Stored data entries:
● ● ● ● ● ● ●
(** ** Properties *)

(** A block-aligned [WriteAt] on an open cache succeeds and equals the
    block-by-block writer, whatever runs it coalesces: the bytes are the ones
    given, cut at the end of the device; a written block is [SZero] exactly
    when its bytes are all zero and [SDirty] otherwise; every other byte and
    every other block's state is unchanged, and the cache stays well-formed. *)
Theorem WriteAt_blocks `{Bitmap B} (c : Cache B) m b off :
  cache_ok c m → 0 <= off < c_size c → off mod c_blockSize c = 0 →
  0 < len b → len b mod c_blockSize c = 0 → is_i64 (off + len b) →
  let bs := c_blockSize c in
  let stop := Z.min (off + len b) (c_size c) in
  ∃ c' m', cWriteAt c b off = Ok (c', stop - off) ∧ cache_ok c' m' ∧
    m' = splice m off (slice 0 (stop - off) b) ∧
    ∀ i, Get (c_tracker c') i =
      if (off <=? i * bs) && (i * bs <? stop)
      then if IsZero (slice (i * bs - off) (i * bs - off + bs) b) then SZero else SDirty
      else Get (c_tracker c) i.
Proof.
  intros Hok Hoff Hal Hb Hlen Hi bs stop.
  destruct (WriteAt_spec c m b off Hok Hoff Hal Hb Hlen Hi) as (c' & m' & E & Hw). fold stop in E, Hw.
  exists c', m'. destruct Hw as [Hok' _ _ _ Hd Hg]. split_and!; [done|done| |done].
  apply at_ext. intros x. rewrite Hd. pose proof (co_len _ _ Hok).
  rewrite at_splice by (rewrite ?len_slice; lia). rewrite len_slice by lia.
  destruct (Z.leb_spec off x), (Z.ltb_spec x stop), (Z.ltb_spec x (off + (stop - off - 0)));
    cbn [andb]; try lia; try done.
  rewrite at_slice by lia. f_equal; lia.
Qed.

Definition example_cache : Cache (gset Z) := NewCache 6 2 (replicate 6 7) false.

Lemma NewCache_ok size bs m :
  0 < bs < 2 ^ 31 → 0 < size <= bs * (2 ^ 32 - 1) → len m = size →
  cache_ok (NewCache (B:=gset Z) size bs m false) m.
Proof.
  intros Hbs Hs Hm. split; cbn; try done; try lia.
  - destruct (Z.eqb_spec size 0); [lia|done].
  - apply NewTracker_disjoint.
  - intros i. by rewrite Get_New.
  - intros x _. by rewrite Get_New.
Qed.

Lemma example_cache_ok : cache_ok example_cache (replicate 6 7).
Proof. apply NewCache_ok; [lia|lia|done]. Qed.

Lemma WriteAt_blocks_witness :
  ∃ c' m', cWriteAt example_cache [0; 0; 5; 0] 2 = Ok (c', 4) ∧ m' = [7; 7; 0; 0; 5; 0] ∧
    cache_ok c' m' ∧ (Get (c_tracker c') 0, Get (c_tracker c') 1, Get (c_tracker c') 2) =
      (NotPresent, SZero, SDirty).
Proof.
  destruct (WriteAt_blocks example_cache (replicate 6 7) [0; 0; 5; 0] 2) as (c' & m' & E & Hok & Hm & Hg).
  - exact example_cache_ok.
  - cbn. lia.
  - reflexivity.
  - reflexivity.
  - reflexivity.
  - split; vm_compute; congruence.
  - exists c', m'. split_and!; [exact E|by rewrite Hm|exact Hok|]. rewrite !Hg. reflexivity.
Defined.

(** Outside the contract [WriteAt] changes nothing: a misaligned buffer or
    offset and a closed cache are errors, a write that starts at or after the
    end of the device or holds no byte writes none. *)
Theorem WriteAt_rejects `{Bitmap B} (c : Cache B) m b off :
  c_mmap c = Some m → 0 < c_blockSize c → 0 <= off → is_i64 (off + len b) →
  (c_closed c = true → cWriteAt c b off = Err CacheClosedError) ∧
  (c_closed c = false →
     (len b mod c_blockSize c ≠ 0 ∨ off mod c_blockSize c ≠ 0 → cWriteAt c b off = Err MisalignedWrite) ∧
     (len b mod c_blockSize c = 0 → off mod c_blockSize c = 0 →
        c_size c <= off ∨ b = [] → cWriteAt c b off = Ok (c, 0))).
Proof.
  intros Hm Hbs Hoff Hi. pose proof (len_nonneg b). unfold cWriteAt, WriteAtWithoutLock. rewrite Hm.
  split; [intros ->; done|]. intros ->. rewrite !Z.rem_mod_nonneg by lia. split.
  - intros [Hne|Hne]; apply Z.eqb_neq in Hne; rewrite Hne; [done|by rewrite orb_true_r].
  - intros -> -> Hc. cbn [negb orb Z.eqb]. unwrap.
    destruct (Z.leb_spec (Z.min (off + len b) (c_size c)) off); [done|].
    destruct Hc as [Hc| ->]; [lia|]. rewrite len_nil in *. lia.
Qed.

Lemma WriteAt_rejects_witness :
  cWriteAt example_cache [0; 0; 5] 2 = Err MisalignedWrite ∧ cWriteAt example_cache [1; 1] 8 = Ok (example_cache, 0).
Proof.
  split.
  - refine (proj1 (proj2 (WriteAt_rejects example_cache (replicate 6 7) [0; 0; 5] 2 _ _ _ _) _) _);
      try reflexivity; try (split; vm_compute; congruence); [vm_compute; congruence|left; vm_compute; congruence].
  - refine (proj2 (proj2 (WriteAt_rejects example_cache (replicate 6 7) [1; 1] 8 _ _ _ _) _) _ _ _);
      try reflexivity; try (split; vm_compute; congruence); [vm_compute; congruence|left; vm_compute; congruence].
Defined.
(* ===== verification/Snapshot.v ===== *)
(** * Snapshot: exporting a cache, and the restored image

    Models [Cache.ExportToDiff] of [sandbox/block/cache.go]: the dirty ranges
    of a cache are packed into an output file, by [copy_file_range] while the
    kernel supports it and by a plain copy afterwards.  The kernel's answers
    are an oracle.  The last theorem joins the export to the header of the
    snapshot: the image read through the new header and the exported file is
    the device the sandbox wrote. *)

From S2P Require Import Prelude Bytes Bitmap Blocks Mapping Compact FrameTable Header Export Tracker Cache Overlay.

(** ** Packing: the specification of every export *)

(** The bytes of the runs [rs] of [bs]-byte blocks of [m], one after another. *)
Fixpoint pack (bs : Z) (rs : list (Z * Z)) (m : bytes) : bytes :=
  match rs with
  | [] => []
  | (s, e) :: rs => slice (s * bs) (e * bs) m ++ pack bs rs m
  end.

(** Runs within the first [n] blocks. *)
Definition runs_below (n : Z) (rs : list (Z * Z)) : Prop := Forall (λ r, r.2 <= n) rs.

Section pack.
Context (bs : Z) (m : bytes) (nblocks : Z).
Hypothesis Hbs : 0 < bs.
Hypothesis Hm : nblocks * bs <= len m.

Lemma len_run s e : 0 <= s → s < e → e <= nblocks → len (slice (s * bs) (e * bs) m) = (e - s) * bs.
Proof using Hbs Hm. intros. rewrite len_slice by nia. lia. Qed.

Lemma pack_at lo rs x :
  0 <= lo → ranges_wf lo rs → runs_below nblocks rs → 0 <= x →
  in_runs rs (x / bs) = true →
  at_ (pack bs rs m) (countZ (in_runs rs) lo (x / bs) * bs + x mod bs) = at_ m x.
Proof using Hbs Hm.
  revert lo. induction rs as [|[s e] rs IH]; intros lo Hlo Hwf Hb Hx Hin; [done|].
  destruct Hwf as (H1 & H2 & H3 & Hwf). apply Forall_cons in Hb as [He Hb]. cbn in He.
  assert (Hwf' : ranges_wf e rs) by (eapply ranges_wf_weaken; [|done]; lia).
  pose proof (Z.div_mod x bs ltac:(lia)). pose proof (Z.mod_pos_bound x bs Hbs).
  rewrite countZ_runs by done. cbn [pack].
  pose proof (len_run s e ltac:(lia) H2 He) as Hl.
  change (in_runs ((s, e) :: rs) (x / bs)) with (in_range (x / bs) (s, e) || in_runs rs (x / bs)) in Hin.
  unfold in_range in Hin. cbn [fst snd] in Hin.
  destruct (Z.leb_spec (x / bs) s), (Z.ltb_spec (x / bs) e), (Z.leb_spec s (x / bs)); try lia;
    cbn [andb orb] in Hin.
  - rewrite at_app by lia. rewrite Hl. destruct (Z.ltb_spec (0 * bs + x mod bs) ((e - s) * bs)); [|nia].
    rewrite at_slice by nia. f_equal. nia.
  - unfold in_runs in Hin. rewrite (ranges_wf_below e) in Hin by (done || lia). done.
  - rewrite at_app by nia. rewrite Hl.
    destruct (Z.ltb_spec ((x / bs - s) * bs + x mod bs) ((e - s) * bs)); [|nia].
    rewrite at_slice by nia. f_equal. nia.
  - pose proof (countZ_bounds (in_runs rs) e (x / bs) ltac:(lia)).
    rewrite at_app by nia. rewrite Hl.
    destruct (Z.ltb_spec (((e - s) + countZ (in_runs rs) e (x / bs)) * bs + x mod bs) ((e - s) * bs)); [nia|].
    replace (((e - s) + countZ (in_runs rs) e (x / bs)) * bs + x mod bs - (e - s) * bs)
      with (countZ (in_runs rs) e (x / bs) * bs + x mod bs) by lia.
    apply IH; [lia|done|done|done|exact Hin].
Qed.
End pack.

(** The runs of a bitmap whose blocks lie inside the device. *)
Lemma bm_ranges_below `{Bitmap B} (b : B) n :
  (∀ i, bm_contains b i = true → i < n) → runs_below n (bm_ranges b).
Proof.
  intros Hb. unfold runs_below. apply Forall_forall. intros [s e] Hin.
  assert (Hwf : ∀ lo rs, ranges_wf lo rs → (s, e) ∈ rs → s < e).
  { intros lo rs. revert lo. induction rs as [|[s' e'] rs IH]; intros lo; [set_solver|].
    intros (? & ? & ? & Hr) [[= -> ->]|Hi]%elem_of_cons; [done|by eapply IH]. }
  specialize (Hwf 0 _ (bm_ranges_wf b) Hin). cbn.
  specialize (Hb (e - 1)). rewrite <- bm_ranges_contains in Hb.
  assert (existsb (in_range (e - 1)) (bm_ranges b) = true); [|specialize (Hb H0); lia].
  apply existsb_exists. exists (s, e). split; [by apply list_elem_of_In|]. unfold in_range. cbn. lia.
Qed.

Lemma pack_bitmap `{Bitmap B} (b : B) bs m nblocks x :
  0 < bs → nblocks * bs <= len m → (∀ i, bm_contains b i = true → i < nblocks) → 0 <= x →
  bm_contains b (x / bs) = true →
  at_ (pack bs (bm_ranges b) m) (packed_at b bs x) = at_ m x.
Proof.
  intros Hbs Hm Hb Hx Hc. unfold packed_at.
  rewrite (countZ_ext _ (in_runs (bm_ranges b))) by (intros; symmetry; apply bm_ranges_contains).
  apply (pack_at bs m nblocks); [done|done|done|apply bm_ranges_wf|by apply bm_ranges_below|done|].
  unfold in_runs. by rewrite bm_ranges_contains.
Qed.

(** ** [ExportToDiff] *)

(** One answer of [copy_file_range(src, readOffset, dst, writeOffset, remaining)]. *)
Inductive Cfr :=
| CfrUnsupported
| CfrFailed
| CfrCopied (n : Z).

(** The calls of an export: opening the cache file, [copy_file_range], and the
    [Seek] and [io.Copy] of the fallback, at a read and a write offset. *)
Record copier := mkCopier { opens : bool; cfr : Z → Z → Z → Cfr; copies : Z → Z → Z → bool }.

Inductive copy_err := ExportClosed | OpenFailed | CopyFailed | CopyReturnedZero | CopyFuel.

(** Writing [b] at [off] of a file, which grows as needed. *)
Definition pwrite (out : bytes) (off : Z) (b : bytes) : bytes :=
  let out' := out ++ replicate (Z.to_nat (off - len out)) 0 in
  slice 0 off out' ++ b ++ drop (Z.to_nat (off + len b)) out'.

Section export.
Context (K : copier).

(** The loop over one range, from [remaining] bytes at [readOffset]. *)
Fixpoint copy_range (fuel : nat) (m : bytes) (remaining readOffset writeOffset : Z) (fallback : bool)
    (out : bytes) : result copy_err (Z * bool * bytes) :=
  match fuel with
  | O => Err CopyFuel
  | S fuel =>
      if remaining <=? 0 then Ok (writeOffset, fallback, out)
      else
        '(remaining, readOffset, writeOffset, fallback, out) ←
          (if fallback then Ok (remaining, readOffset, writeOffset, true, out)
           else match cfr K readOffset writeOffset remaining with
                | CfrUnsupported => Ok (remaining, readOffset, writeOffset, true, out)
                | CfrFailed => Err CopyFailed
                | CfrCopied n =>
                    if n =? 0 then Err CopyReturnedZero
                    else Ok (remaining - n, readOffset + n, writeOffset + n, false,
                             pwrite out writeOffset (slice readOffset (readOffset + n) m))
                end);
        if fallback && (0 <? remaining) then
          if negb (copies K readOffset writeOffset remaining) then Err CopyFailed else
          copy_range fuel m 0 readOffset (i64 (writeOffset + remaining)) fallback
            (pwrite out writeOffset (slice readOffset (i64 (readOffset + remaining)) m))
        else copy_range fuel m remaining readOffset writeOffset fallback out
  end.

Fixpoint copy_ranges (m : bytes) (rs : list Range) (writeOffset : Z) (fallback : bool) (out : bytes)
    : result copy_err bytes :=
  match rs with
  | [] => Ok out
  | r :: rs =>
      '(writeOffset, fallback, out) ←
        copy_range (S (Z.to_nat (RSize r) + 1)) m (RSize r) (Start r) writeOffset fallback out;
      copy_ranges m rs writeOffset fallback out
  end.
● ● ● ● ● ● ●
WHAT IS NEEDED.
Reproduce the entries above exactly, starting at their first line and finishing with the line that contains "when its bytes".

EXPECTED OUTPUT.
(** ** Properties *)

(** A block-aligned [WriteAt] on an open cache succeeds and equals the
    block-by-block writer, whatever runs it coalesces: the bytes are the ones
    given, cut at the end of the device; a written block is [SZero] exactly
    when its bytes are all zero and [SDirty] otherwise; every other byte and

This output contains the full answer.